**TO DO:** In the entries below, find the line with "destruct e0, cl;" and the line with "End reader."; give again those lines and every line between them, exactly.

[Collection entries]
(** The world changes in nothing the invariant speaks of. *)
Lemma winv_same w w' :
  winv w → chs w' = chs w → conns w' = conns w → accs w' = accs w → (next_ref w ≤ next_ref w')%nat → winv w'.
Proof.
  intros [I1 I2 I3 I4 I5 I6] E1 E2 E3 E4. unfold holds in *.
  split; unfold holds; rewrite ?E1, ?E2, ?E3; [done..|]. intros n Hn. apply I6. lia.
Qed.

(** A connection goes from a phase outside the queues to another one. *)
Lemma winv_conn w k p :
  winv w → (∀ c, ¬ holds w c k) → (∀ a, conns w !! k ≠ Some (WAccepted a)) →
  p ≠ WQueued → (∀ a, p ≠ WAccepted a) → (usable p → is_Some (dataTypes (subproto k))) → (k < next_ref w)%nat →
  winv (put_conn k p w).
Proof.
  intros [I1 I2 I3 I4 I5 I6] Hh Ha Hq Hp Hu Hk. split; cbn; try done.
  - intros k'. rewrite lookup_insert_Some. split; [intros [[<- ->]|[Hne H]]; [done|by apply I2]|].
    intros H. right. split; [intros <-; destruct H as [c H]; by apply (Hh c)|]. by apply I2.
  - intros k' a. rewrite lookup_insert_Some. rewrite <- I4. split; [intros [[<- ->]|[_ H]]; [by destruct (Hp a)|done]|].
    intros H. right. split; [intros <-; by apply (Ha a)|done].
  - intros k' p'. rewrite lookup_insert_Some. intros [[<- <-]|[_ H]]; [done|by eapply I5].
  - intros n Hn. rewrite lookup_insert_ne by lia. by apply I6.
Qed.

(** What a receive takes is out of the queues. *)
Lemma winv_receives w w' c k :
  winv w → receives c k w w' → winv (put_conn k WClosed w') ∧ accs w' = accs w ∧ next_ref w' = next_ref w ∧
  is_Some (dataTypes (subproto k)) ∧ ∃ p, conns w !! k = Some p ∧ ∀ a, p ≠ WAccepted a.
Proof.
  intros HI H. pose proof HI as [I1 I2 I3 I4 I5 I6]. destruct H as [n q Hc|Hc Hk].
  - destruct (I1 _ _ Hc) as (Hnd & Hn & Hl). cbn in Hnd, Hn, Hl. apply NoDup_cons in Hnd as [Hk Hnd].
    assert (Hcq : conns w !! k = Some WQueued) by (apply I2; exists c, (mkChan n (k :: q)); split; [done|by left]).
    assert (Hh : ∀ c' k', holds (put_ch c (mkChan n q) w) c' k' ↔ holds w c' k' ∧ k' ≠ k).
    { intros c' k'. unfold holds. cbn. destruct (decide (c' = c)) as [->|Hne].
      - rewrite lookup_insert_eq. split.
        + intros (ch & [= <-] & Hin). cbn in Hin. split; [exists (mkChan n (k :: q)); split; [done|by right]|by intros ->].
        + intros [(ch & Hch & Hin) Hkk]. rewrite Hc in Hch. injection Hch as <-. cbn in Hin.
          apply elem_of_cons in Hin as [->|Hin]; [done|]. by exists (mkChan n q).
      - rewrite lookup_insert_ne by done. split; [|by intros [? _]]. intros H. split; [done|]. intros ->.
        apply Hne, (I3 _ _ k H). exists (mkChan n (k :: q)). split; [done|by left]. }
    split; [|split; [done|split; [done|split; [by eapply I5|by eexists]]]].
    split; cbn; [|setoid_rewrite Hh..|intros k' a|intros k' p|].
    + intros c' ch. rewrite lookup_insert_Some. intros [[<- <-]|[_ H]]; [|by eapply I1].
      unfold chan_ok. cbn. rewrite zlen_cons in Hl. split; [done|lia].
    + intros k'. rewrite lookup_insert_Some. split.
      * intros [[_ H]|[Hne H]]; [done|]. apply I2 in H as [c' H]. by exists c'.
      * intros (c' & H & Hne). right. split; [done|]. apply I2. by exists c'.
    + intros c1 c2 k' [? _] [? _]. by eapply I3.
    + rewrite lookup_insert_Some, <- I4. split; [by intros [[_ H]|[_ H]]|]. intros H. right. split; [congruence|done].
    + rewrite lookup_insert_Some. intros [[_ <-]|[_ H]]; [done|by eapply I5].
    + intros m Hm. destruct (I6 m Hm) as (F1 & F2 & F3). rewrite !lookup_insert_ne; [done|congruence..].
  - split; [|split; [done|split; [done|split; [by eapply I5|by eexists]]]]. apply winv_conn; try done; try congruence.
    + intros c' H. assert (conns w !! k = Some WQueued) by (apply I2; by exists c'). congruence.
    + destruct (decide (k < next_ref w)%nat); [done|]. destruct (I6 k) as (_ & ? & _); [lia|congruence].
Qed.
--
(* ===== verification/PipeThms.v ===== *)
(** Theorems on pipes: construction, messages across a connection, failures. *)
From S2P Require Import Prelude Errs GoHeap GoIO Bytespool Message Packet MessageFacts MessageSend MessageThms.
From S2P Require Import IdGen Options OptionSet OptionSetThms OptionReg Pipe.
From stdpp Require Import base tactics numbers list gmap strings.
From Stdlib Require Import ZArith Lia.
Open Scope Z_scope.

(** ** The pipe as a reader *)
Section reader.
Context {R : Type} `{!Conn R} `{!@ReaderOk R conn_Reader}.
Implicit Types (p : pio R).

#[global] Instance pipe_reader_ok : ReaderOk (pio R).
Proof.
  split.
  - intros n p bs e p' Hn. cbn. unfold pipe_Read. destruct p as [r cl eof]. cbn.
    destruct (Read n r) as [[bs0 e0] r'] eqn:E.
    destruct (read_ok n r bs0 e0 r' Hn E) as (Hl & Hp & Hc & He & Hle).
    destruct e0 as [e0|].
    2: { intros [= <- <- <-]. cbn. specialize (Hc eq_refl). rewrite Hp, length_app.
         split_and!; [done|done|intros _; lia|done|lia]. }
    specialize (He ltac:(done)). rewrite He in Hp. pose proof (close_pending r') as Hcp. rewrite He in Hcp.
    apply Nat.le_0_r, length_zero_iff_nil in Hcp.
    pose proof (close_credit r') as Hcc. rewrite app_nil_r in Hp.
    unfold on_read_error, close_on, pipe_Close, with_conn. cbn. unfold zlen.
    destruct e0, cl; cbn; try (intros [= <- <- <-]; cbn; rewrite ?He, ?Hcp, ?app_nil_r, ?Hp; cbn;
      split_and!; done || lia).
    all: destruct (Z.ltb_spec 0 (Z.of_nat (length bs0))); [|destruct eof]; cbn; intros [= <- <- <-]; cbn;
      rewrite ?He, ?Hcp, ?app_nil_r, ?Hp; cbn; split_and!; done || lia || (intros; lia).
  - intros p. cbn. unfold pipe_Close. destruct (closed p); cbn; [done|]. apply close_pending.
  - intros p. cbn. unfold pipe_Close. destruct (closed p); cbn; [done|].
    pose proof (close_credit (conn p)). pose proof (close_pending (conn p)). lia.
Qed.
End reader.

**WRITTEN SOLUTION:**
    destruct e0, cl; cbn; try (intros [= <- <- <-]; cbn; rewrite ?He, ?Hcp, ?app_nil_r, ?Hp; cbn;
      split_and!; done || lia).
    all: destruct (Z.ltb_spec 0 (Z.of_nat (length bs0))); [|destruct eof]; cbn; intros [= <- <- <-]; cbn;
      rewrite ?He, ?Hcp, ?app_nil_r, ?Hp; cbn; split_and!; done || lia || (intros; lia).
  - intros p. cbn. unfold pipe_Close. destruct (closed p); cbn; [done|]. apply close_pending.
  - intros p. cbn. unfold pipe_Close. destruct (closed p); cbn; [done|].
    pose proof (close_credit (conn p)). pose proof (close_pending (conn p)). lia.
Qed.
End reader.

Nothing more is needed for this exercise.